** WHAT YOU NEED TO DO **
From the listing below, pull out all lines with "exfalso" in them.

───── DATASET EXCERPTS

(** X17.  A jump from the ground, followed by frames of any lengths that
    are not negative: the player never rises more than 2.25 above its
    take-off height (which is 0.6 in the basic game, and 1 or 0.6 in the
    enhanced game, whose player starts at height 1 and lands at 0.6), and
    it is back on the ground, at rest, once the frames add up to 0.6
    seconds (0.64 for the enhanced player that takes off from height 1),
    whatever the frame rate.  It is still in the air, where a second jump does
    nothing, after frames that are positive, no longer than [d], and add up
    to a time [T] less than [0.6 - d]; its height is then at least
    [0.6 + T (15 - 25 T - 25 d)]. *)
Theorem jump_lands_in_time :
  (forall (p : Basic.Player) (dts : list Q),
      basicGroundOk p -> Basic.isGrounded p = true ->
      Forall (fun dt => 0 <= dt) dts ->
      let p' := basicPlayerFrames dts (Basic.jump p) in
      vy (Basic.position p') <= 2.85
      /\ vy (Basic.position p') <= vy (Basic.position p) + 2.25
      /\ (0.6 <= total dts ->
          Basic.isGrounded p' = true
          /\ vy (Basic.position p') = 0.6 /\ Basic.velocityY p' = 0))
  /\ (forall (p : Basic.Player) (dts : list Q) (d : Q),
      basicGroundOk p -> Basic.isGrounded p = true ->
      Forall (fun dt => 0 < dt /\ dt <= d) dts ->
      total dts + d < 0.6 ->
      let p' := basicPlayerFrames dts (Basic.jump p) in
      Basic.isGrounded p' = false /\ Basic.jump p' = p'
      /\ 0.6 + total dts * (15 - 25 * total dts - 25 * d) <= vy (Basic.position p'))
  /\ (forall (p : Enhanced.EnhancedPlayer) (dts : list Q),
      enhancedGroundOk p -> Enhanced.isGrounded p = true ->
      Forall (fun dt => 0 <= dt) dts ->
      let p' := enhancedPlayerFrames dts (Enhanced.jump p) in
      vy (Enhanced.position p') <= vy (Enhanced.position p) + 2.25
      /\ vy (Enhanced.position p') <= 3.25
      /\ (0.64 <= total dts ->
          Enhanced.isGrounded p' = true /\ Enhanced.velocityY p' = 0)
      /\ (vy (Enhanced.position p) = Enhanced.groundY + 0.6 -> 0.6 <= total dts ->
          Enhanced.isGrounded p' = true /\ Enhanced.velocityY p' = 0))
  /\ (forall (p : Enhanced.EnhancedPlayer) (dts : list Q) (d : Q),
      enhancedGroundOk p -> Enhanced.isGrounded p = true ->
      Forall (fun dt => 0 < dt /\ dt <= d) dts ->
      total dts + d < 0.6 ->
      let p' := enhancedPlayerFrames dts (Enhanced.jump p) in
      Enhanced.isGrounded p' = false /\ Enhanced.jump p' = p'
      /\ 0.6 + total dts * (15 - 25 * total dts - 25 * d) <= vy (Enhanced.position p')).
Proof.
  split; [| split; [| split]].
  - intros p dts Hok Hg Hd p'.
    destruct (Hok) as [Hy Hgr]. destruct (Hgr Hg) as [_ Hy0].
    assert (Hj : basicGroundOk (Basic.jump p)).
    { unfold Basic.jump. rewrite Hg. split; [exact Hy | discriminate]. }
    pose proof (basic_frames_ground dts _ Hj) as [Hy' Hgr'].
    assert (H0 : Basic.isGrounded (Basic.jump p) = true
                 \/ basicInFlight 0.6 0 (Basic.jump p)).
    { right. unfold Basic.jump. rewrite Hg. unfold basicInFlight. cbn.
      rewrite Hy0. split; [lra |]. split; lra. }
    pose proof (total_nonneg_list dts Hd) as Ht.
    destruct (basic_flight_frames 0.6 dts 0 _ Hd H0) as [Hl | (T' & HT & Hv & Hh & Hs)];
      fold p' in Hy', Hgr' |- *.
    + fold p' in Hl. destruct (Hgr' Hl) as [Hv0 Hy1]. rewrite Hy1, Hy0.
      split; [lra |]. split; [lra |]. intros _. auto.
    + fold p' in Hh, Hs.
      pose proof (Qsquare_nonneg (T' - 0.3)) as Hsq.
      split; [lra |]. split; [rewrite Hy0; lra |]. intros Hlong. exfalso.
      destruct Hs as [Hs | Hs]; [nra | lra].
  - intros p dts d Hok Hg Hd Hlim p'.
    destruct (Hok) as [Hy Hgr]. destruct (Hgr Hg) as [_ Hy0].
    assert (H0 : basicStillUp d 0 (Basic.jump p)).
    { unfold Basic.jump. rewrite Hg. unfold basicStillUp. cbn. rewrite Hy0.
      split; [reflexivity |]. split; lra. }
    destruct (basic_stillUp_frames d dts 0 (Basic.jump p) (Qle_refl 0) Hd)
      as (T' & HT & Hu & _ & Hlow); [lra | exact H0 |].
    fold p' in Hu, Hlow. split; [exact Hu |].
    split; [unfold Basic.jump; rewrite Hu; reflexivity |].
    assert (HT1 : T' == total dts) by lra.
    assert (HT2 : T' * T' == total dts * total dts) by (rewrite HT1; reflexivity).
    assert (HT3 : T' * d == total dts * d) by (rewrite HT1; reflexivity).
    lra.
  - intros p dts Hok Hg Hd p'.
    destruct (Hok) as [Hy Hgr]. destruct (Hgr Hg) as [_ Hy0].
    assert (Hy1 : vy (Enhanced.position p) <= 1).
    { destruct Hy0 as [-> | ->]; unfold Enhanced.groundY; lra. }
    assert (Hj : enhancedGroundOk (Enhanced.jump p)).
    { unfold Enhanced.jump. rewrite Hg. split; [exact Hy | discriminate]. }
    pose proof (enhanced_frames_ground dts _ Hj) as [Hy' Hgr'].
    set (y0 := vy (Enhanced.position p)) in *.
    assert (H0 : Enhanced.isGrounded (Enhanced.jump p) = true
                 \/ enhancedInFlight y0 0 (Enhanced.jump p)).
    { right. unfold Enhanced.jump. rewrite Hg. unfold enhancedInFlight, Enhanced.jumpForce.
      cbn. fold y0. split; [lra |]. split; lra. }
    pose proof (total_nonneg_list dts Hd) as Ht.
    destruct (enhanced_flight_frames y0 dts 0 _ Hd H0) as [Hl | (T' & HT & Hv & Hh & Hs)];
      fold p' in Hy', Hgr' |- *.
    + fold p' in Hl. destruct (Hgr' Hl) as [Hv0 Hy2].
      assert (Hy3 : vy (Enhanced.position p') <= 1).
      { destruct Hy2 as [-> | ->]; unfold Enhanced.groundY; lra. }
      split; [lra |]. split; [lra |]. split; intros; auto.
    + fold p' in Hh, Hs.
      pose proof (Qsquare_nonneg (T' - 0.3)) as Hsq.
      split; [lra |]. split; [lra |]. split.
      * intros Hlong. exfalso.
        assert (Hp : 0 <= (T' - 0.64) * (25 * T' - 15)) by (apply Qmult_le_0_compat; lra).
        destruct Hs as [Hs | Hs]; lra.
      * intros Hlow Hlong. exfalso.
        assert (Hy4 : y0 == 0.6) by (rewrite Hlow; unfold Enhanced.groundY; lra).
        assert (Hp : 0 <= (T' - 0.6) * (25 * T')) by (apply Qmult_le_0_compat; lra).
        destruct Hs as [Hs | Hs]; lra.
  - intros p dts d Hok Hg Hd Hlim p'.
    destruct (Hok) as [Hy Hgr].
    assert (H0 : enhancedStillUp d 0 (Enhanced.jump p)).
    { unfold Enhanced.jump. rewrite Hg. unfold enhancedStillUp, Enhanced.jumpForce. cbn.
      split; [reflexivity |]. split; lra. }
    destruct (enhanced_stillUp_frames d dts 0 (Enhanced.jump p) (Qle_refl 0) Hd)
      as (T' & HT & Hu & _ & Hlow); [lra | exact H0 |].
    fold p' in Hu, Hlow. split; [exact Hu |].
    split; [unfold Enhanced.jump; rewrite Hu; reflexivity |].
    assert (HT1 : T' == total dts) by lra.
    assert (HT2 : T' * T' == total dts * total dts) by (rewrite HT1; reflexivity).
    assert (HT3 : T' * d == total dts * d) by (rewrite HT1; reflexivity).
    lra.
Qed.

──────────

** PROBLEM SOLUTION **
      split; [lra |]. split; [rewrite Hy0; lra |]. intros Hlong. exfalso.
      * intros Hlong. exfalso.
      * intros Hlow Hlong. exfalso.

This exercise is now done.